## [Exercise aim]
Only some lines are wanted. Transcribe, exactly, the lines below from the line with "m_children (acceptShrink n)" up to and including the line with "let n := mkRoseNode".

[Dataset entries]
>>>

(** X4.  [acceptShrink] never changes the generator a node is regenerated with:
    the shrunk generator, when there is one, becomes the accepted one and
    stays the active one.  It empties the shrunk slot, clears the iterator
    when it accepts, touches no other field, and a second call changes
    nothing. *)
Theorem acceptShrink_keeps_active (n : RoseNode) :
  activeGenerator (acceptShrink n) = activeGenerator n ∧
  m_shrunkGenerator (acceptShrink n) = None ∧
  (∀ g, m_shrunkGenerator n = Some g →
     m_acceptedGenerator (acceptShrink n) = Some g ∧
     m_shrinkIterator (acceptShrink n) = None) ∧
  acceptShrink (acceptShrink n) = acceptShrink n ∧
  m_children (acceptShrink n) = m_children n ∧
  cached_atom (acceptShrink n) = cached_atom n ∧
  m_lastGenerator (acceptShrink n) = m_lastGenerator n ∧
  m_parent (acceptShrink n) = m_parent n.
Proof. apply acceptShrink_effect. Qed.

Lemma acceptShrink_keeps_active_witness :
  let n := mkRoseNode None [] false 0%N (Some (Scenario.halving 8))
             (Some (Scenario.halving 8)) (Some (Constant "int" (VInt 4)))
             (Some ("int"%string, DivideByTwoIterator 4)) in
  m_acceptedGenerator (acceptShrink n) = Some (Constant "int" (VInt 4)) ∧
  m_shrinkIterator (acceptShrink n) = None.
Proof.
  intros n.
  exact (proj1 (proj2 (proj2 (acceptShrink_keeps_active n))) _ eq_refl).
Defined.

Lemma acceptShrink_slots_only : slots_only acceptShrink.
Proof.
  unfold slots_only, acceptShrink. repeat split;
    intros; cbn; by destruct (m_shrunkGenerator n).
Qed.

<<<

## [Task answer]
  m_children (acceptShrink n) = m_children n ∧
  cached_atom (acceptShrink n) = cached_atom n ∧
  m_lastGenerator (acceptShrink n) = m_lastGenerator n ∧
  m_parent (acceptShrink n) = m_parent n.
Proof. apply acceptShrink_effect. Qed.

Lemma acceptShrink_keeps_active_witness :
  let n := mkRoseNode None [] false 0%N (Some (Scenario.halving 8))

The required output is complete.